◆ Material to process
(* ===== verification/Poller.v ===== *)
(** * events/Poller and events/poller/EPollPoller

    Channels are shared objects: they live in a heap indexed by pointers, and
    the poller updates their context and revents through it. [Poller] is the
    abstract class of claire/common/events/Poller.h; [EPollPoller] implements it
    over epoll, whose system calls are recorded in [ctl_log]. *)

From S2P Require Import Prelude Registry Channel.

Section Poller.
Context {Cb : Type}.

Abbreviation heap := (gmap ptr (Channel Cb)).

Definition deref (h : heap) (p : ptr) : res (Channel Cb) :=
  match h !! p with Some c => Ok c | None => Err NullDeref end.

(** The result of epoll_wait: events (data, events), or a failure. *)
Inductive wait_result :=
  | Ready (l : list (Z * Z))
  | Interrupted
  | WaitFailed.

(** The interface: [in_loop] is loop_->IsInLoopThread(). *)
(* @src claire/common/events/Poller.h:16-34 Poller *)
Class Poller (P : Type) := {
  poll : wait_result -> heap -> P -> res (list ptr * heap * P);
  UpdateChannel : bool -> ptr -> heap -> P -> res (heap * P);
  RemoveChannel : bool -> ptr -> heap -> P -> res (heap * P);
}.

---

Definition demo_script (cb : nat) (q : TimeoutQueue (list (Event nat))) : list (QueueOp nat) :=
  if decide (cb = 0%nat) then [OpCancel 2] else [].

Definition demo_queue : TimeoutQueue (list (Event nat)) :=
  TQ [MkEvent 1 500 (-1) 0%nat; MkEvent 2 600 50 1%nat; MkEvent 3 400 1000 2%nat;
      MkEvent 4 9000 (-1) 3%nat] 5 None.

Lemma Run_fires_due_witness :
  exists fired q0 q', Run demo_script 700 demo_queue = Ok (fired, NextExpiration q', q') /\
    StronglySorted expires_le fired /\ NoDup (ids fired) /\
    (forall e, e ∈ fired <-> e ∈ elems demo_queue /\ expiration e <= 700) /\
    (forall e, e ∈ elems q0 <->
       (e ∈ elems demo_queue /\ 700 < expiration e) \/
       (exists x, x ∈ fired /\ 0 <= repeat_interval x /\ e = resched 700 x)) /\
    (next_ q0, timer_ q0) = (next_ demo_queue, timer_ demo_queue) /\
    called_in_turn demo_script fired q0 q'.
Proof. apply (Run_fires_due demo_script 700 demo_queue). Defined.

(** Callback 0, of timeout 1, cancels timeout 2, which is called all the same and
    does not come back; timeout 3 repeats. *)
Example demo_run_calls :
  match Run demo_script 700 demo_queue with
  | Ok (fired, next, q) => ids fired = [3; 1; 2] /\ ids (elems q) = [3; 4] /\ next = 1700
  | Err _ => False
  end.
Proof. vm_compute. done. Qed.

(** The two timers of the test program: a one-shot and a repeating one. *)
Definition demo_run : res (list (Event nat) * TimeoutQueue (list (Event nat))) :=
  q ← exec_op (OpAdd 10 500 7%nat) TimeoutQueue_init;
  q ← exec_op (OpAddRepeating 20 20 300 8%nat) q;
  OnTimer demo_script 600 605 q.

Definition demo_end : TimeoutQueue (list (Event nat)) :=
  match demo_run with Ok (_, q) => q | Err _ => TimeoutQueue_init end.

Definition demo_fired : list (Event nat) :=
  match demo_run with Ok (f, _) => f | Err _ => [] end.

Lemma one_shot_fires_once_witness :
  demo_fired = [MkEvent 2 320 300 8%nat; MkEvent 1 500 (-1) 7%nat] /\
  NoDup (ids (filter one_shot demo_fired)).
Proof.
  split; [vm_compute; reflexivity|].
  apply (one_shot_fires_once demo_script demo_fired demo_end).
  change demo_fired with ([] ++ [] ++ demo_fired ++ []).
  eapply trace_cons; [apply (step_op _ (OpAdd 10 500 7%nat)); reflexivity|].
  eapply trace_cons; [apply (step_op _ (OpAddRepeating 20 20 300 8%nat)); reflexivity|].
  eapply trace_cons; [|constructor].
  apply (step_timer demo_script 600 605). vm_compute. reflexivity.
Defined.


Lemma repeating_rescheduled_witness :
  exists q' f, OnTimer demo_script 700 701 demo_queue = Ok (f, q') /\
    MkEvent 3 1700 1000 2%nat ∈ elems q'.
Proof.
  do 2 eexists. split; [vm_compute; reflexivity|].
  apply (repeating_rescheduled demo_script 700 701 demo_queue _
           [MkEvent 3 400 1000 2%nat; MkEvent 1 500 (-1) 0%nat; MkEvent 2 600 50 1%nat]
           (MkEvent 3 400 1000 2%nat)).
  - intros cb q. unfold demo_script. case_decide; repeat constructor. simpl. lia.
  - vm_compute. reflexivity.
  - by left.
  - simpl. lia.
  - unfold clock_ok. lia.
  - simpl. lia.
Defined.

◆ Try it
Copy only this part of the entries above: the line with "Definition deref (h", the line with "(* @src claire/common/events/Poller.h:16-34", and the lines between, all exactly as written.

◆ Exercise response
Definition deref (h : heap) (p : ptr) : res (Channel Cb) :=
  match h !! p with Some c => Ok c | None => Err NullDeref end.

(** The result of epoll_wait: events (data, events), or a failure. *)
Inductive wait_result :=
  | Ready (l : list (Z * Z))
  | Interrupted
  | WaitFailed.

(** The interface: [in_loop] is loop_->IsInLoopThread(). *)
(* @src claire/common/events/Poller.h:16-34 Poller *)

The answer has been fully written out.